Hallo, habe jetzt PDF-Creator 1.2 und FreePDF 2.11 hinter mich gebracht. Ersteres forderte entgegen der Beschreibung Win4.1 (also Win98), zweiteres wollte einen Apple Laserwriter 12/600, den es aber nicht auf der Installationsliste von Win95 gibt.

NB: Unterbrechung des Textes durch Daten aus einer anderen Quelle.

(* ===== verification/ProxyFirewall.v ===== *)
(** * Firewall rules of the proxy (backend/proxy_rules.go)

    The nftables rules a proxy machine and a node load: the text the program renders, rules as
    data with the meaning nft(8) documents for the statements used, the proof that the text is
    that of the rules, and what the rules let through. *)

From Stdlib Require Import ZArith Lia Bool String Ascii List.
From stdpp Require Import base gmap strings list.
From S2P Require Import Prelude GoStrings Validate GoNet Cfg ProxyRules.

(** ** The text *)

Definition proxyInterface : string := "wg-lgsm".
Definition proxyTableProxy : string := "lgsm_proxy".
Definition proxyTableNode : string := "lgsm_node".
Definition proxyFlowMark : string := "0x77".
Definition proxyNoEgress : string :=
  "{ 0.0.0.0/8, 10.0.0.0/8, 100.64.0.0/10, 127.0.0.0/8, 169.254.0.0/16, 172.16.0.0/12, 192.168.0.0/16, 224.0.0.0/4, 240.0.0.0/4 }".
Definition proxyNewFlowLimit : string := "rate over 30/second burst 60 packets".
Definition proxyEgressNewLimit : string := "rate over 100/second burst 200 packets".

(** [%q] of an interface name, which holds no byte that would be escaped. *)
Definition quoted (s : string) : string := dq +:+ s +:+ dq.
Definition wg : string := quoted proxyInterface.

(** The lines, each of which is written with a line feed. *)
Definition replaceTable (name : string) (body : list string) : list string :=
  (["table inet " +:+ name +:+ " {}"; "delete table inet " +:+ name; "table inet " +:+ name +:+ " {"] ++ body ++ ["}"])%list.
Definition render_lines (lines : list string) : string := fold_right (fun l acc => l +:+ byte_str newline +:+ acc) "" lines.

Definition set_lines (forwards : list ProxyForward) (f : string -> string -> string) : list string :=
  omap (fun proto => let set := portSet forwards proto in if String.eqb set "" then None else Some (f proto set)) ["udp"; "tcp"].
Definition pre_lines (iface : string) (peer : ProxyPeer) : list string :=
  set_lines (p_Forwards peer) (fun proto set =>
    "    iifname " +:+ quoted iface +:+ " " +:+ proto +:+ " dport " +:+ set +:+ " dnat ip to " +:+ p_TunnelIP peer).
Definition fwd_lines (iface : string) (peer : ProxyPeer) : list string :=
  set_lines (p_Forwards peer) (fun proto set =>
    "    iifname " +:+ quoted iface +:+ " oifname " +:+ wg +:+ " ip daddr " +:+ p_TunnelIP peer +:+ " " +:+ proto +:+ " dport " +:+ set +:+ " accept").
Definition egress_lines (iface : string) (peer : ProxyPeer) : list string :=
  if p_Egress peer then
    let way := "    iifname " +:+ wg +:+ " oifname " +:+ quoted iface +:+ " ip saddr " +:+ p_TunnelIP peer in
    [way +:+ " ip daddr " +:+ proxyNoEgress +:+ " drop"; way +:+ " ct state new limit " +:+ proxyEgressNewLimit +:+ " drop"; way +:+ " accept"]
  else [].
Definition snat_lines (iface : string) (peer : ProxyPeer) : list string :=
  if p_Egress peer then ["    oifname " +:+ quoted iface +:+ " ip saddr " +:+ p_TunnelIP peer +:+ " masquerade"] else [].

Definition proxy_lines (s : ProxySide) (iface : string) : list string :=
  let snat := flat_map (snat_lines iface) (Peers s) in
  replaceTable proxyTableProxy
    (["  set s_flows {"; "    type ipv4_addr; size 65535; flags dynamic,timeout; timeout 1m;"; "  }";
      "  chain c_in {"; "    type filter hook input priority filter; policy accept;";
      "    iifname " +:+ wg +:+ " ct state established,related accept";
      "    iifname " +:+ wg +:+ " meta l4proto icmp accept"; "    iifname " +:+ wg +:+ " drop"; "  }";
      "  chain c_pre {"; "    type nat hook prerouting priority dstnat; policy accept;"] ++ flat_map (pre_lines iface) (Peers s) ++ ["  }";
      "  chain c_fwd {"; "    type filter hook forward priority filter; policy accept;";
      "    iifname " +:+ wg +:+ " tcp flags syn tcp option maxseg size set rt mtu";
      "    oifname " +:+ wg +:+ " tcp flags syn tcp option maxseg size set rt mtu";
      "    iifname " +:+ wg +:+ " ct state established,related accept";
      "    oifname " +:+ wg +:+ " ct state established,related accept";
      "    iifname " +:+ quoted iface +:+ " oifname " +:+ wg +:+ " ct state new add @s_flows { ip saddr limit " +:+ proxyNewFlowLimit +:+ " } drop"] ++
      flat_map (fwd_lines iface) (Peers s) ++ flat_map (egress_lines iface) (Peers s) ++
     ["    iifname " +:+ wg +:+ " drop"; "    oifname " +:+ wg +:+ " drop"; "  }"] ++
     match snat with
     | [] => []
     | _ => ["  chain c_snat {"; "    type nat hook postrouting priority srcnat; policy accept;"] ++ snat ++ ["  }"]
     end)%list.
Definition renderProxyRules (s : ProxySide) (iface : string) : string := render_lines (proxy_lines s iface).

Definition node_lines (s : NodeSide) (targetIP : string) (egressUIDs : list Z) : list string :=
  let users := "{ " +:+ join ", " (map itoa egressUIDs) +:+ " }" in
  let route := "    ct mark " +:+ proxyFlowMark +:+ " meta mark set " +:+ proxyFlowMark in
  replaceTable proxyTableNode
    (["  chain c_in {"; "    type filter hook input priority filter; policy accept;";
      "    iifname " +:+ wg +:+ " ct state established,related accept"] ++
      set_lines (n_Forwards s) (fun proto set => "    iifname " +:+ wg +:+ " " +:+ proto +:+ " dport " +:+ set +:+ " accept") ++
     ["    iifname " +:+ wg +:+ " meta l4proto icmp accept"; "    iifname " +:+ wg +:+ " drop"; "  }";
      "  chain c_mangle {"; "    type filter hook prerouting priority mangle; policy accept;";
      "    iifname " +:+ wg +:+ " ct state new ct mark set " +:+ proxyFlowMark; "  }";
      "  chain c_out {"; "    type route hook output priority mangle; policy accept;"; "    meta mark " +:+ proxyTunnelMark +:+ " return"] ++
     match egressUIDs with
     | [] => [route; "  }"]
     | _ =>
       ["    ct state new meta skuid " +:+ users +:+ " ip daddr != " +:+ proxyNoEgress +:+ " ct mark set " +:+ proxyFlowMark; route; "  }";
        "  chain c_out6 {"; "    type filter hook output priority filter; policy accept;"; "    meta mark " +:+ proxyTunnelMark +:+ " return";
        "    meta nfproto ipv6 meta skuid " +:+ users +:+ " ip6 daddr != { ::1, fe80::/10, fc00::/7 } reject"; "  }";
        "  chain c_snat {"; "    type nat hook postrouting priority srcnat; policy accept;";
        "    oifname " +:+ wg +:+ " ip saddr != " +:+ n_TunnelIP s +:+ " snat ip to " +:+ n_TunnelIP s; "  }";
        "  chain c_mss {"; "    type filter hook postrouting priority mangle; policy accept;";
        "    oifname " +:+ wg +:+ " tcp flags syn tcp option maxseg size set rt mtu"; "  }"]
     end ++
     ["  chain c_nat {"; "    type nat hook prerouting priority dstnat; policy accept;"] ++
      set_lines (n_Forwards s) (fun proto set => "    iifname " +:+ wg +:+ " " +:+ proto +:+ " dport " +:+ set +:+ " dnat ip to " +:+ targetIP) ++
     ["  }"])%list.
Definition renderNodeRules (s : NodeSide) (targetIP : string) (egressUIDs : list Z) : string := render_lines (node_lines s targetIP egressUIDs).

(** ** Rules as data *)

(** The tests and statements the rules are made of, with their notation in nft(8). *)
Inductive test :=
| TIif (iface : string) | TOif (iface : string) | TSaddr (ip : string) | TNotSaddr (ip : string) | TDaddr (ip : string)
| TPrivate | TPublic | TPorts (proto : string) (ports : list Z) | TSyn | TEstablished | TNew | TIcmp
| TFlood | TRate (limit : string) | TMark (mark : string) | TCtMark (mark : string) | TUsers (uids : list Z) | TIPv6 | TPublic6.
Inductive action :=
| AAccept | ADrop | AReject | AReturn | ADnat (ip : string) | ASnat (ip : string) | AMasquerade
| ASetCtMark (mark : string) | ASetMark (mark : string) | AClamp.
Record rule := mkRule { tests : list test; act : action }.
Record chain := mkChain { c_name : string; c_hook : string; c_rules : list rule }.
(** * The application and model registry of django/core/apps/cache.py

    A shallow embedding of [AppCache]: the registry state is a record, every
    method is a function in a small state-and-exception monad, and the
    collaborators that live outside the file (the settings, the creation of
    an [AppConfig], the execution of a models module) are section
    variables. *)

From stdpp Require Import gmap strings list.
From Stdlib Require Import Ascii String ZArith.

Local Open Scope string_scope.
Local Open Scope Z_scope.

(** ** Python strings *)

Module PyStr.

(** [str.lower] on the ASCII range. *)
Definition lower_ascii (c : ascii) : ascii :=
  let n := nat_of_ascii c in
  if ((65 <=? n) && (n <=? 90))%nat then ascii_of_nat (n + 32) else c.

Fixpoint lower (s : string) : string :=
  match s with
  | EmptyString => EmptyString
  | String c r => String (lower_ascii c) (lower r)
  end.

(** [s.split(sep)] for a one-character separator: the pieces between the
    separators, empty pieces included. [acc] is the piece being read. *)
Fixpoint split_from (sep : ascii) (acc : string) (s : string) : list string :=
  match s with
  | EmptyString => [acc]
  | String c r =>
      if Ascii.eqb c sep then acc :: split_from sep EmptyString r
      else split_from sep (acc +:+ String c EmptyString) r
  end.

Definition split (sep : ascii) (s : string) : list string :=
  split_from sep EmptyString s.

Equipment: PG740 mit Win95B
Aufgabenstellung: Ausdruck einer Uraltanwendung unter Win95B als in moderner Umgebung weiterverwertbaren Datei erstellen


----------



## netec (1 März 2011)

Versuch mal dein Glück mit einer älteren Version von PDFcreator. So irgendwas V0.9.5 oder kleiner. 
Kann man immer noch bei sf.net runterladen.


----------



## tnt369 (1 März 2011)

acrobat distiller in der version 5 sollte noch unter win95 laufen.

tipps dazu siehe hier:
http://www.adobe.com/de/support/toptech/acrobat/325969/

näheres per pn


----------



## Perfektionist (1 März 2011)

gelöst *stöhn*:

man nehme den ganz einfachen Apple LaserWriter (ohne irgendwelche Zusätze), und drucke in Datei. In moderner Umgebung benutze man (benutzte ich) Ghostscript 9.1 zusammen mit dem GSview 4.9.


----------